SOURCE INFORMATION below:
(** The queues of the groups after it. *)
Lemma group_items_update q q' i s s' g :
  queue_inv q -> queue_inv q' -> q_config q' = q_config q ->
  q_slots q !! i = Some s -> q_slots q' = <[i := s']> (q_slots q) -> g <> 0 ->
  group_items q' g =
  if g =? qs_group_id s' then items (q_config q) s'
  else if g =? qs_group_id s then [] else group_items q g.
Proof.
  intros Hq Hq' Hc Hi Hs Hg.
  assert (q_slots q' !! i = Some s') as Hi'.
  { rewrite Hs. apply list_lookup_insert_eq. by eapply lookup_lt_Some. }
  destruct (g =? qs_group_id s') eqn:E1.
  { assert (g = qs_group_id s') as -> by lia.
    destruct (group_items_at q' i s' Hq' Hi') as [_ ->]; [lia|]. by rewrite Hc. }
  assert (forall j t, j <> i -> q_slots q' !! j = Some t <-> q_slots q !! j = Some t) as Hj.
  { intros j t Hji. rewrite Hs. by rewrite list_lookup_insert_ne. }
  destruct (tr_raft_group_queue_find_group q' g) as [z|] eqn:Hf'.
  - unfold tr_raft_group_queue_find_group in Hf'.
    apply find_slot_some in Hf' as (j & t & -> & Ht & Htg). cbn in Htg.
    assert (g = qs_group_id t) as -> by lia.
    assert (j <> i) as Hji by (intros ->; rewrite Hi' in Ht; injection Ht as ->; lia).
    destruct (group_items_at q' j t Hq' Ht Hg) as [_ ->]. apply Hj in Ht; [|done].
    destruct (group_items_at q j t Hq Ht Hg) as [_ ->].
    destruct (qs_group_id t =? qs_group_id s) eqn:E2; [|by rewrite Hc].
    exfalso. apply Hji. apply (qi_unique _ Hq j i t s Ht Hi); lia.
  - unfold group_items at 1. rewrite Hf'. unfold tr_raft_group_queue_find_group in Hf'.
    apply find_slot_none in Hf'. destruct (g =? qs_group_id s) eqn:E2; [done|].
    destruct (group_items_absent q g) as [_ ->]; [|done].
    apply list.Forall_forall. intros t (j & Ht)%list_elem_of_lookup_1.
    destruct (decide (j = i)) as [->|Hji]; [rewrite Hi in Ht; injection Ht as ->; lia|].
    apply Hj in Ht; [|done]. rewrite list.Forall_forall in Hf'.
    specialize (Hf' t (list_elem_of_lookup_2 _ _ _ Ht)). cbn in Hf'. lia.
Qed.

(** ** Push and pop of a slot *)

(** A slot in use, perhaps still empty. *)
Record slot_used (c : tr_raft_group_queue_config) (s : tr_raft_group_queue_slot)
    (entries : list tr_raft_group_queue_entry) : Prop := {
  su_entries : qs_entries s = Some entries;
  su_length : Z.of_nat (length entries) = qc_per_group_item_capacity c;
  su_head : 0 <= qs_head s < qc_per_group_item_capacity c;
  su_count : 0 <= qs_count s <= qc_per_group_item_capacity c;
  su_group : qs_group_id s <> 0;
  su_bytes : qs_queued_data_bytes s = sum qe_data_bytes (items c s);
  su_limit : qs_queued_data_bytes s <= qc_per_group_data_bytes c;
  su_items : Forall (fun e => 0 <= qe_data_bytes e /\ pl_group_id (qe_owned e) = qs_group_id s)
               (items c s)
}.

Lemma slot_inv_used c s :
  slot_inv c s -> qs_group_id s <> 0 -> exists entries, slot_used c s entries.
Proof.
  intros [H1 H2 H3 H4 H5 H6 H7] Hg. destruct (qs_entries s) as [entries|] eqn:He; [|done].
  exists entries. by split.
Qed.

Definition push_slot (c : tr_raft_group_queue_config) (s : tr_raft_group_queue_slot)
    (e : tr_raft_group_queue_entry) : tr_raft_group_queue_slot :=
  s <| qs_entries := Some (array_set (default [] (qs_entries s))
         ((qs_head s +64 qs_count s) mod qc_per_group_item_capacity c) e) |>
    <| qs_count := qs_count s +64 1 |>
    <| qs_queued_data_bytes := qs_queued_data_bytes s +64 qe_data_bytes e |>.

Lemma push_slot_spec c s entries e :
  config_ok c -> slot_used c s entries -> qs_count s < qc_per_group_item_capacity c ->
  pl_group_id (qe_owned e) = qs_group_id s -> 0 <= qe_data_bytes e ->
  qs_queued_data_bytes s + qe_data_bytes e <= qc_per_group_data_bytes c ->
  items c (push_slot c s e) = items c s ++ [e] /\ slot_inv c (push_slot c s e) /\
  qs_group_id (push_slot c s e) = qs_group_id s /\
  qs_count (push_slot c s e) = qs_count s + 1 /\
  qs_queued_data_bytes (push_slot c s e) = qs_queued_data_bytes s + qe_data_bytes e.
Proof.
  intros [C1 C2 C3 C4 C5] [H1 H2 H3 H4 H5 H6 H7 H8] Hcount Hg Hb Hlimit.
  assert (0 <= qs_queued_data_bytes s).
  { rewrite H6. apply sum_nonneg. eapply list.Forall_impl; [exact H8|]. cbn. naive_solver. }
  assert (qs_count s +64 1 = qs_count s + 1) as Hc1 by word.
  assert (qs_queued_data_bytes s +64 qe_data_bytes e =
    qs_queued_data_bytes s + qe_data_bytes e) as Hb1 by word.
  assert (qs_head s +64 qs_count s = qs_head s + qs_count s) as Hh1 by word.
  assert (items c (push_slot c s e) = items c s ++ [e]) as Hit.
  { unfold items, push_slot. cbn. rewrite Hc1, Hh1, H1. cbn [default id].
    replace (Z.to_nat (qs_count s + 1)) with (S (Z.to_nat (qs_count s))) by lia.
    rewrite <- (ring_push _ entries (qs_head s) (Z.to_nat (qs_count s)) e) by lia.
    by rewrite Z2Nat.id by lia. }
  split; [done|]. split; [|unfold push_slot; cbn; rewrite Hc1, Hb1; done].
  split; rewrite ?Hit; unfold push_slot; cbn; rewrite ?Hc1, ?Hb1, ?H1.
  - cbn. by rewrite length_array_set.
  - done.
  - lia.
  - split; [lia|]. intros E. lia.
  - rewrite sum_app, <- H6. cbn. lia.
  - done.
  - apply Forall_app. split; [done|]. by constructor.
Qed.
(* ===== verification/Os.v ===== *)
(** * The operating system: files and memory

    [cmeta_fs.h] belongs to the Salts library and is not part of the sources.
    [Os] are the calls the storage makes, each on the state of the system:
    files, memory and the creation of digest streams. A call may fail whenever
    it likes. [OsLaws] say what the storage relies on, in terms of a view of
    the system: what a file holds now, what it may hold after a loss of power,
    and where the open files stand.

    - Appended bytes reach the disk in order: after a loss of power a file
      holds what it held before, with some of the bytes appended since.
    - [fsync] makes what a file holds durable.
    - [cmeta_fs_replace_durable] replaces a file at once and durably, or
      reports that it has not, or that it does not know.

    [Ram] is an instance. *)

From S2P Require Import Prelude Configuration Bytes Digest.
From Stdlib Require Import ZArith Lia.
From stdpp Require Import base numbers list tactics.
Open Scope Z_scope.
Open Scope raft_scope.

Abbreviation path := (list Z).

(** The flags the storage opens files with. *)
Inductive open_mode := RDONLY | RDWR | RDWR_CREAT | RDWR_CREAT_TRUNC.

Record cmeta_fs_stat_t := FsStat {
  fs_is_file : bool;
  fs_size : Z
}.

Inductive cmeta_fs_replace_state :=
| REPLACE_NOT_PUBLISHED
| REPLACE_DURABLE
| REPLACE_DURABILITY_UNKNOWN.

(** A count of bytes, or the bytes read, or an error code. *)
Class Os `{Sha256} := {
  os : Type;
  os_file : Type;
  SALTS_FS_MAX_PATH : Z;
  cmeta_fs_access : os -> path -> os * status;
  cmeta_fs_stat : os -> path -> os * status * cmeta_fs_stat_t;
  cmeta_fs_open : os -> path -> open_mode -> os * option os_file;
  cmeta_fs_close : os -> os_file -> os * status;
  cmeta_fs_write : os -> os_file -> list Z -> os * (Z + errno);
  cmeta_fs_pwrite : os -> os_file -> list Z -> Z -> os * (Z + errno);
  cmeta_fs_pread : os -> os_file -> Z -> Z -> os * (list Z + errno);
  cmeta_fs_fsync : os -> os_file -> os * status;
  cmeta_fs_ftruncate : os -> os_file -> Z -> os * status;
  cmeta_fs_seek : os -> os_file -> Z -> os * bool;
  cmeta_fs_unlink : os -> path -> os * status;
  cmeta_fs_replace_durable : os -> path -> path -> os * status * cmeta_fs_replace_state;
  cmeta_fs_lock : os -> os_file -> os * status;
  cmeta_fs_unlock : os -> os_file -> os * status;
  os_malloc : os -> os * bool;
  cmeta_sha256_stream_create : os -> os * (status * sha_stream)
}.

(** ** Views *)

Record view {F : Type} := View {
  v_now : path -> option (list Z);
  v_after : path -> option (list Z) -> Prop;
  v_handle : F -> option (path * Z)
}.
Arguments view F : clear implicits.
Arguments View {F} _ _ _.

Section View.
Context {F : Type}.
Implicit Types v : view F.

(** Only the files in [touched] change. *)
Definition files_kept (touched : path -> Prop) v v' : Prop :=
  forall p, ~ touched p ->
    v_now v' p = v_now v p /\ forall x, v_after v' p x -> v_after v p x.

Definition handles_kept (touched : F -> Prop) v v' : Prop :=
  forall f, ~ touched f -> v_handle v' f = v_handle v f.

Definition nothing {A : Type} (_ : A) : Prop := False.

Definition same v v' : Prop := files_kept nothing v v' /\ handles_kept nothing v v'.

(** A loss of power: every file holds what it may hold, and no more is
    pending. *)
Definition crashed v v' : Prop :=
  forall p, v_after v p (v_now v' p) /\ forall x, v_after v' p x -> x = v_now v' p.

#[global] Instance same_preorder : PreOrder same.
Proof.
  split.
  - intros v. split; [intros p _; split; auto|by intros f _].
  - intros v1 v2 v3 [F1 H1] [F2 H2]. split.
    + intros p Hp. destruct (F1 p Hp) as [E1 A1], (F2 p Hp) as [E2 A2].
      split; [congruence|auto].
    + intros f Hf. rewrite (H2 f Hf). by apply H1.
Qed.

Lemma files_kept_refl touched v : files_kept touched v v.
Proof. intros p _. auto. Qed.

Lemma files_kept_trans t v1 v2 v3 :
  files_kept t v1 v2 -> files_kept t v2 v3 -> files_kept t v1 v3.
Proof.
  intros F1 F2 p Hp. destruct (F1 p Hp) as [E1 A1], (F2 p Hp) as [E2 A2].
  split; [congruence|auto].
Qed.

Lemma files_kept_weaken (t t' : path -> Prop) v v' :
  files_kept t v v' -> (forall p, t p -> t' p) -> files_kept t' v v'.
Proof. intros Hf Ht p Hp. apply Hf. auto. Qed.

Lemma handles_kept_refl touched v : handles_kept touched v v.
Proof. by intros f _. Qed.

Lemma handles_kept_trans t v1 v2 v3 :
  handles_kept t v1 v2 -> handles_kept t v2 v3 -> handles_kept t v1 v3.
Proof. intros H1 H2 f Hf. rewrite (H2 f Hf). by apply H1. Qed.

Lemma same_files t v v' : same v v' -> files_kept t v v'.
Proof. intros [Hf _]. apply (files_kept_weaken nothing); [done|]. by intros p []. Qed.

Lemma same_handles t v v' : same v v' -> handles_kept t v v'.
Proof. intros [_ Hh] f _. apply Hh. by intros []. Qed.

Lemma same_now v v' p : same v v' -> v_now v' p = v_now v p.
Proof. intros [Hf _]. apply Hf. by intros []. Qed.

Lemma same_after v v' p x : same v v' -> v_after v' p x -> v_after v p x.
Proof. intros [Hf _]. apply Hf. by intros []. Qed.

Lemma same_handle v v' f : same v v' -> v_handle v' f = v_handle v f.
Proof. intros [_ Hh]. apply Hh. by intros []. Qed.
End View.

(** ** Laws *)

(** Opening a file yields a handle at its start that was not in use. *)
Definition opened {F : Type} (v v' : view F) (p : path) (r : option F) : Prop :=
  match r with
  | None => handles_kept nothing v v'
  | Some f => v_handle v f = None /\ v_handle v' f = Some (p, 0) /\ handles_kept (eq f) v v'
  end.

Definition creates (m : open_mode) : bool :=
  match m with RDONLY | RDWR => false | RDWR_CREAT | RDWR_CREAT_TRUNC => true end.

Abbreviation Zlength_ c := (Z.of_nat (length c)).

(** The bytes [take k data] have been appended to [c], the content of [p]. *)
Record appended {F : Type} (v v' : view F) (f : F) (p : path) (c data : list Z) (k : nat)
    : Prop := {
  ap_count : (k <= length data)%nat;
  ap_now : v_now v' p = Some (c ++ take k data);
  ap_handle : v_handle v' f = Some (p, Zlength_ c + Z.of_nat k);
  ap_after x : v_after v' p x ->
    v_after v p x \/ exists j, (j <= k)%nat /\ x = Some (c ++ take j data);
  ap_files : files_kept (eq p) v v';
  ap_handles : handles_kept (eq f) v v'
}.

(** What a replacement has done. *)
Definition replaced {F : Type} (v v' : view F) (temporary p : path) (r : status)
    (state : cmeta_fs_replace_state) : Prop :=
  files_kept (fun q => q = temporary \/ q = p) v v' /\ handles_kept nothing v v' /\
  match r, state with
  | SALTS_OK, _ => v_now v' p = v_now v temporary /\
                   forall x, v_after v' p x -> x = v_now v temporary
  | _, REPLACE_NOT_PUBLISHED => v_now v' p = v_now v p /\
                                forall x, v_after v' p x -> v_after v p x
  | _, _ => (v_now v' p = v_now v p \/ v_now v' p = v_now v temporary) /\
            forall x, v_after v' p x -> v_after v p x \/ x = v_now v temporary
  end.

Class OsLaws `{Os} `{!Sha256Laws} := {
  os_view : os -> view os_file;
  law_access e p e' r :
    cmeta_fs_access e p = (e', r) ->
    same (os_view e) (os_view e') /\ (r = SALTS_OK <-> v_now (os_view e) p <> None);
  law_stat e p e' r st :
    cmeta_fs_stat e p = (e', r, st) ->
    same (os_view e) (os_view e') /\
    (r = SALTS_OK -> fs_is_file st = true ->
     exists c, v_now (os_view e) p = Some c /\ fs_size st = Zlength_ c);
  law_open e p m e' r :
    cmeta_fs_open e p m = (e', r) ->
    opened (os_view e) (os_view e') p r /\
    files_kept (fun q => creates m = true /\ q = p) (os_view e) (os_view e') /\
    (m = RDWR_CREAT_TRUNC -> r <> None -> v_now (os_view e') p = Some []) /\
    (creates m = false -> r <> None -> v_now (os_view e) p <> None);
  law_close e f e' r :
    cmeta_fs_close e f = (e', r) ->
    files_kept nothing (os_view e) (os_view e') /\
    handles_kept (eq f) (os_view e) (os_view e');
  law_write e f data e' r p c :
    cmeta_fs_write e f data = (e', r) ->
    v_handle (os_view e) f = Some (p, Zlength_ c) -> v_now (os_view e) p = Some c ->
    exists k, appended (os_view e) (os_view e') f p c data k /\
      forall n, r = inl n -> n = Z.of_nat k;
  law_pwrite e f data offset e' r p pos c :
    cmeta_fs_pwrite e f data offset = (e', r) ->
    v_handle (os_view e) f = Some (p, pos) -> v_now (os_view e) p = Some c ->
    0 <= offset -> offset + Zlength_ data <= Zlength_ c ->
    files_kept (eq p) (os_view e) (os_view e') /\
    handles_kept nothing (os_view e) (os_view e') /\
    (r = inl (Zlength_ data) ->
     v_now (os_view e') p = Some (store (Z.to_nat offset) data c));
  law_pread e f n offset e' r :
    cmeta_fs_pread e f n offset = (e', r) ->
    same (os_view e) (os_view e') /\
    forall bytes p pos c, r = inl bytes -> v_handle (os_view e) f = Some (p, pos) ->
      v_now (os_view e) p = Some c -> 0 <= n -> 0 <= offset ->
      exists k, (k <= Z.to_nat n)%nat /\ bytes = take k (drop (Z.to_nat offset) c);
  law_fsync e f e' r p pos :
    cmeta_fs_fsync e f = (e', r) -> v_handle (os_view e) f = Some (p, pos) ->
    files_kept nothing (os_view e) (os_view e') /\
    handles_kept nothing (os_view e) (os_view e') /\
    (r = SALTS_OK -> forall x, v_after (os_view e') p x -> x = v_now (os_view e) p);
  law_ftruncate e f n e' r p pos c :
    cmeta_fs_ftruncate e f n = (e', r) -> v_handle (os_view e) f = Some (p, pos) ->
    v_now (os_view e) p = Some c -> 0 <= n <= Zlength_ c ->
    files_kept (eq p) (os_view e) (os_view e') /\
    handles_kept nothing (os_view e) (os_view e') /\
    (r = SALTS_OK -> v_now (os_view e') p = Some (take (Z.to_nat n) c)) /\
    (forall x, v_after (os_view e') p x ->
       v_after (os_view e) p x \/ x = Some (take (Z.to_nat n) c));
  law_seek e f n e' r p pos :
    cmeta_fs_seek e f n = (e', r) -> v_handle (os_view e) f = Some (p, pos) ->
    files_kept nothing (os_view e) (os_view e') /\
    handles_kept (eq f) (os_view e) (os_view e') /\
    (r = true -> v_handle (os_view e') f = Some (p, n));
  law_unlink e p e' r :
    cmeta_fs_unlink e p = (e', r) ->
    files_kept (eq p) (os_view e) (os_view e') /\
    handles_kept nothing (os_view e) (os_view e') /\
    (r = SALTS_OK -> v_now (os_view e') p = None);
  law_replace e temporary p e' r state :
    cmeta_fs_replace_durable e temporary p = (e', r, state) -> temporary <> p ->
    v_now (os_view e) temporary <> None ->
    replaced (os_view e) (os_view e') temporary p r state;
  law_lock e f e' r : cmeta_fs_lock e f = (e', r) -> same (os_view e) (os_view e');
  law_unlock e f e' r : cmeta_fs_unlock e f = (e', r) -> same (os_view e) (os_view e');
  law_malloc e e' r : os_malloc e = (e', r) -> same (os_view e) (os_view e');
  law_sha_create e e' r s :
    cmeta_sha256_stream_create e = (e', (r, s)) ->
    same (os_view e) (os_view e') /\ (r = SALTS_OK -> sha_holds s [])
}.

(** A system in which the calls that reading needs do not fail. *)
Class OsReadable `{OsLaws} := {
  readable_stat e p c :
    v_now (os_view e) p = Some c ->
    exists e' st, cmeta_fs_stat e p = (e', SALTS_OK, st) /\ fs_is_file st = true;
  readable_open e p m :
    creates m = false -> v_now (os_view e) p <> None -> snd (cmeta_fs_open e p m) <> None;
  readable_close e f : snd (cmeta_fs_close e f) = SALTS_OK;
  readable_pread e f p pos c n offset :
    v_handle (os_view e) f = Some (p, pos) -> v_now (os_view e) p = Some c ->
    0 < n -> 0 <= offset < Zlength_ c ->
    exists e' b bytes, cmeta_fs_pread e f n offset = (e', inl (b :: bytes));
  readable_malloc e : snd (os_malloc e) = true;
  readable_sha e : fst (snd (cmeta_sha256_stream_create e)) = SALTS_OK
}.

(** A system in which the calls that opening a log needs do not fail either:
    the lock file can be created and locked, and files can be cut. *)
Class OsSteady `{OsReadable} := {
  steady_create e p : snd (cmeta_fs_open e p RDWR_CREAT) <> None;
  steady_lock e f p pos :
    v_handle (os_view e) f = Some (p, pos) -> snd (cmeta_fs_lock e f) = SALTS_OK;
  steady_ftruncate e f n p pos c :
    v_handle (os_view e) f = Some (p, pos) -> v_now (os_view e) p = Some c ->
    0 <= n <= Zlength_ c -> snd (cmeta_fs_ftruncate e f n) = SALTS_OK;
  steady_seek e f n p pos :
    v_handle (os_view e) f = Some (p, pos) -> snd (cmeta_fs_seek e f n) = true
}.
End of SOURCE INFORMATION.
- WHAT TO DO
Could you set down, word for word, only the lines above from the line with "- unfold tr_raft_group_queue_find_group" to the line with "(** A slot in use, perhaps still empty. *)", including both?

- RESPONSE FOR THIS EXERCISE
  - unfold tr_raft_group_queue_find_group in Hf'.
    apply find_slot_some in Hf' as (j & t & -> & Ht & Htg). cbn in Htg.
    assert (g = qs_group_id t) as -> by lia.
    assert (j <> i) as Hji by (intros ->; rewrite Hi' in Ht; injection Ht as ->; lia).
    destruct (group_items_at q' j t Hq' Ht Hg) as [_ ->]. apply Hj in Ht; [|done].
    destruct (group_items_at q j t Hq Ht Hg) as [_ ->].
    destruct (qs_group_id t =? qs_group_id s) eqn:E2; [|by rewrite Hc].
    exfalso. apply Hji. apply (qi_unique _ Hq j i t s Ht Hi); lia.
  - unfold group_items at 1. rewrite Hf'. unfold tr_raft_group_queue_find_group in Hf'.
    apply find_slot_none in Hf'. destruct (g =? qs_group_id s) eqn:E2; [done|].
    destruct (group_items_absent q g) as [_ ->]; [|done].
    apply list.Forall_forall. intros t (j & Ht)%list_elem_of_lookup_1.
    destruct (decide (j = i)) as [->|Hji]; [rewrite Hi in Ht; injection Ht as ->; lia|].
    apply Hj in Ht; [|done]. rewrite list.Forall_forall in Hf'.
    specialize (Hf' t (list_elem_of_lookup_2 _ _ _ Ht)). cbn in Hf'. lia.
Qed.

(** ** Push and pop of a slot *)

(** A slot in use, perhaps still empty. *)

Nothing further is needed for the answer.